(Saved entries)
Start of Block
Lemma connect_exhausted_witness :
  ∃ trace,
    request_user_input (rt := Sample.runtime) Sample.nobody_listens
      Sample.uuid_hex "done" Sample.started
    = (Return (false, JStr "无法连接到 VS Code 扩展（已重试 5 次）。无法连接到端口 23983"),
       deregister Sample.rid (registered Sample.uuid_hex Sample.started), trace)
    ∧ rounds_of trace = [1; 2; 3; 4; 5]
    ∧ sleeps_of trace = [5; 5; 5; 5]
    ∧ pending_requests (deregister Sample.rid (registered Sample.uuid_hex Sample.started))
        !! Sample.rid = None.
Proof.
  apply (connect_exhausted (rt := Sample.runtime) Sample.nobody_listens
           Sample.uuid_hex "done" Sample.started).
  intros k _. reflexivity.
Defined.

(** C4 fails as stated: the connection is refused in rounds 1 to 4, and in
    round 5 the port answers 404, for which the round records nothing.
    No round is accepted; the last error text recorded is the refusal of
    round 4, and the failure returned does not carry it: it carries no
    error text at all. *)
Lemma last_error_lost_in_quiet_final_round :
  round_ok (rt := Sample.runtime) Sample.refused_then_404 Sample.rid "done"
      (registered Sample.uuid_hex Sample.started) <$> [1; 2; 3; 4; 5]
    = [false; false; false; false; false]
  ∧ last_recorded
      (round_error (rt := Sample.runtime) Sample.refused_then_404 Sample.rid "done"
         (registered Sample.uuid_hex Sample.started) <$> [1; 2; 3; 4; 5])
    = Some "无法连接到端口 23983"
  ∧ (request_user_input (rt := Sample.runtime) Sample.refused_then_404
       Sample.uuid_hex "done" Sample.started).1.1
    = Return (false, JStr "无法连接到 VS Code 扩展（已重试 5 次）。")
  ∧ (request_user_input (rt := Sample.runtime) Sample.refused_then_404
       Sample.uuid_hex "done" Sample.started).1.1
    ≠ Return (connect_failed (Some "无法连接到端口 23983")).
Proof.
  split; [vm_compute; reflexivity|]. split; [vm_compute; reflexivity|].
  split; [vm_compute; reflexivity|]. vm_compute. discriminate.
Qed.

(** C5 fails as stated: the default port times out in rounds 1 to 4 and
    in round 5 answers 200 with a body that has no success flag.  The
    most recent error recorded across the rounds is the timeout of round
    4; the failure reported carries no error text. *)
Lemma reported_error_is_final_round_only :
  last_recorded
      (round_error (rt := Sample.runtime) Sample.timeout_then_plain_200 Sample.rid "done"
         (registered Sample.uuid_hex Sample.started) <$> [1; 2; 3; 4; 5])
    = Some "连接端口 23983 超时"
  ∧ round_error (rt := Sample.runtime) Sample.timeout_then_plain_200 Sample.rid "done"
      (registered Sample.uuid_hex Sample.started) 5 = None
  ∧ (request_user_input (rt := Sample.runtime) Sample.timeout_then_plain_200
       Sample.uuid_hex "done" Sample.started).1.1
    = Return (connect_failed None)
  ∧ connect_failed None ≠ connect_failed (Some "连接端口 23983 超时").
Proof.
  split; [vm_compute; reflexivity|]. split; [vm_compute; reflexivity|].
  split; [vm_compute; reflexivity|]. vm_compute. discriminate.
Qed.

Example bind_third_port :
  start_callback_server Sample.two_ports_taken initial_state
  = (Serving 23986,
     {| pending_requests := ∅; main_loop := None;
        current_callback_port := 23986; callback_server_ready := true;
        futures := []; ready := [] |}).
Proof. reflexivity. Qed.

Example bind_other_error_signals :
  start_callback_server Sample.permission_denied initial_state
  = (Returned, set_callback_server_ready initial_state).
Proof. reflexivity. Qed.

Example do_POST_cancel :
  do_POST (rt := Sample.runtime) (Sample.callback Sample.cancel_text) Sample.one_pending
  = (Ok success_response,
     {| pending_requests := ∅; main_loop := Some RunningLoop;
        current_callback_port := 23984; callback_server_ready := true;
        futures := [Pending];
        ready := [SetException 0%nat (Exception "用户取消了对话")] |}).
Proof. vm_compute. reflexivity. Qed.

Example do_POST_unhashable_id :
  do_POST (rt := Sample.runtime) (Sample.callback Sample.list_id_text) Sample.one_pending
  = (Ok (bad_request_response (rt := Sample.runtime) (TypeError (JList [JInt 1]))),
     Sample.one_pending).
Proof. vm_compute. reflexivity. Qed.

Example discover_skips_bad_files :
  discover_extension_ports
    (Some [ {| filename := "a.port"; load := Ok (JDict [("port", JInt 40001)]) |};
            {| filename := "notes.txt"; load := Ok (JDict [("port", JInt 40002)]) |};
            {| filename := "b.port"; load := Raise (LibraryError "Expecting value") |};
            {| filename := "c.port"; load := Ok (JDict [("port", JInt 0)]) |};
            {| filename := "d.port"; load := Ok (JList [JInt 40003]) |};
            {| filename := "e.port"; load := Ok (JDict [("port", JInt 40004)]) |} ])
  = [JInt 40001; JInt 40004].
Proof. reflexivity. Qed.

Example first_marker_accepts :
  (request_user_input (rt := Sample.runtime) (Sample.accepts_in_round 2)
     Sample.uuid_hex "done" Sample.started).2
  = [ Attempt 1; Discover [JInt 40123];
      Post "http://127.0.0.1:40123/ask"
        (ask_payload Sample.rid "done" Sample.started);
      Sleep 5;
      Attempt 2; Discover [JInt 40123];
      Post "http://127.0.0.1:40123/ask"
        (ask_payload Sample.rid "done" Sample.started) ].
Proof. vm_compute. reflexivity. Qed.

(** * Further properties of the code *)

(** ** The callback handler *)

Section CallbackFrame.
Context {rt : Runtime}.

(** On an open loop the handler is [do_POST]. *)
Lemma do_POST_on_open req st : do_POST_on LoopOpen req st = do_POST req st.
Proof.
  unfold do_POST_on, do_POST. destruct (String.eqb _ _); [|done].
  destruct (read_body req) as [text|e]; [|done].
  unfold handle_response_on, handle_response.
  destruct (json_loads text) as [data|e]; simpl; [|done].
  destruct (get data "requestId" JNull) as [request_id|e]; simpl; [|done].
  destruct (get data "userInput" _) as [user_input|e]; simpl; [|done].
  destruct (get data "cancelled" _) as [cancelled|e]; simpl; [|done].
  destruct (contains _ _) as [found|e]; simpl; [|done].
  destruct (found && _); [|done].
  destruct (pop _ _) as [[future st']|e]; simpl; [|done].
  by destruct (truthy cancelled).
Qed.

(** The handler either answers 400 or 404 and leaves the state alone, or
    it carries the id of a registered request and takes it out of the
    registry; the future is queued only when the loop is open. *)
Lemma do_POST_on_inv loop req st :
  ((do_POST_on loop req st).2 = st
   ∧ ∀ resp, (do_POST_on loop req st).1 = Ok resp →
       status resp = 400 ∨ status resp = 404)
  ∨ ∃ rid f h,
      pending_requests st !! rid = Some f ∧ main_loop st ≠ None ∧ handle_future h = f
      ∧ do_POST_on loop req st =
          match loop with
          | LoopOpen => (Ok success_response, call_soon_threadsafe h (deregister rid st))
          | LoopClosed => (Ok loop_closed_response, deregister rid st)
          end.
Proof.
  unfold do_POST_on.
  destruct (String.eqb _ _); [|left; split; [done|intros resp [= <-]; by right]].
  destruct (read_body req) as [text|e]; [|by left].
  unfold handle_response_on.
  destruct (json_loads text) as [data|e]; simpl;
    [|left; split; [done|intros resp [= <-]; by left]].
  destruct (get data "requestId" JNull) as [request_id|e]; simpl;
    [|left; split; [done|intros resp [= <-]; by left]].
  destruct (get data "userInput" _) as [user_input|e]; simpl;
    [|left; split; [done|intros resp [= <-]; by left]].
  destruct (get data "cancelled" _) as [cancelled|e]; simpl;
    [|left; split; [done|intros resp [= <-]; by left]].
  destruct (contains _ _) as [found|e] eqn:Hc; simpl;
    [|left; split; [done|intros resp [= <-]; by left]].
  destruct found; simpl; [|left; split; [done|intros resp [= <-]; by right]].
  destruct (main_loop st) as [l|] eqn:Hloop; simpl;
    [|left; split; [done|intros resp [= <-]; by right]].
  apply contains_true in Hc as (rid & f & -> & Hf).
  right. exists rid, f. simpl. rewrite Hf. simpl.
  destruct (truthy cancelled);
    [exists (SetException f (Exception "用户取消了对话"))|exists (SetResult f user_input)];
    (split; [done|]); (split; [done|]); (split; [done|]);
    by destruct loop.
Qed.

(** A callback never touches a future, the loop reference, the recorded
    port or the readiness event.  Either it changes nothing at all, or it
    takes exactly one registered id out of the registry.  On an open loop
    it then queues exactly one handle, for the future that id was
    registered with, and answers 200.  On a closed loop
    [call_soon_threadsafe] raises after the [pop]: nothing is queued, the
    answer is 400 "Event loop is closed" and the request is lost. *)
Theorem callback_frame loop req st :
  futures (do_POST_on loop req st).2 = futures st
  ∧ main_loop (do_POST_on loop req st).2 = main_loop st
  ∧ current_callback_port (do_POST_on loop req st).2 = current_callback_port st
  ∧ callback_server_ready (do_POST_on loop req st).2 = callback_server_ready st
  ∧ ((do_POST_on loop req st).2 = st
     ∨ ∃ rid f,
         pending_requests st !! rid = Some f
         ∧ pending_requests (do_POST_on loop req st).2 = delete rid (pending_requests st)
         ∧ match loop with
           | LoopOpen =>
               (do_POST_on loop req st).1 = Ok success_response
               ∧ ∃ h, handle_future h = f
                      ∧ ready (do_POST_on loop req st).2 = (ready st ++ [h])%list
           | LoopClosed =>
               (do_POST_on loop req st).1 = Ok loop_closed_response
               ∧ ready (do_POST_on loop req st).2 = ready st
           end).
Proof.
  destruct (do_POST_on_inv loop req st) as [[Heq _]|(rid & f & h & Hf & _ & Hh & Heq)].
  - rewrite Heq. repeat split; try done. by left.
  - rewrite Heq. destruct loop; cbn [fst snd]; repeat split; try done;
      right; exists rid, f; repeat split; try done. by exists h.
Qed.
End of Block
- [Exercise goal] Out of the records, collect only those lines that contain the string "SetException".

- [Solution for this problem]
        ready := [SetException 0%nat (Exception "用户取消了对话")] |}).
    [exists (SetException f (Exception "用户取消了对话"))|exists (SetResult f user_input)];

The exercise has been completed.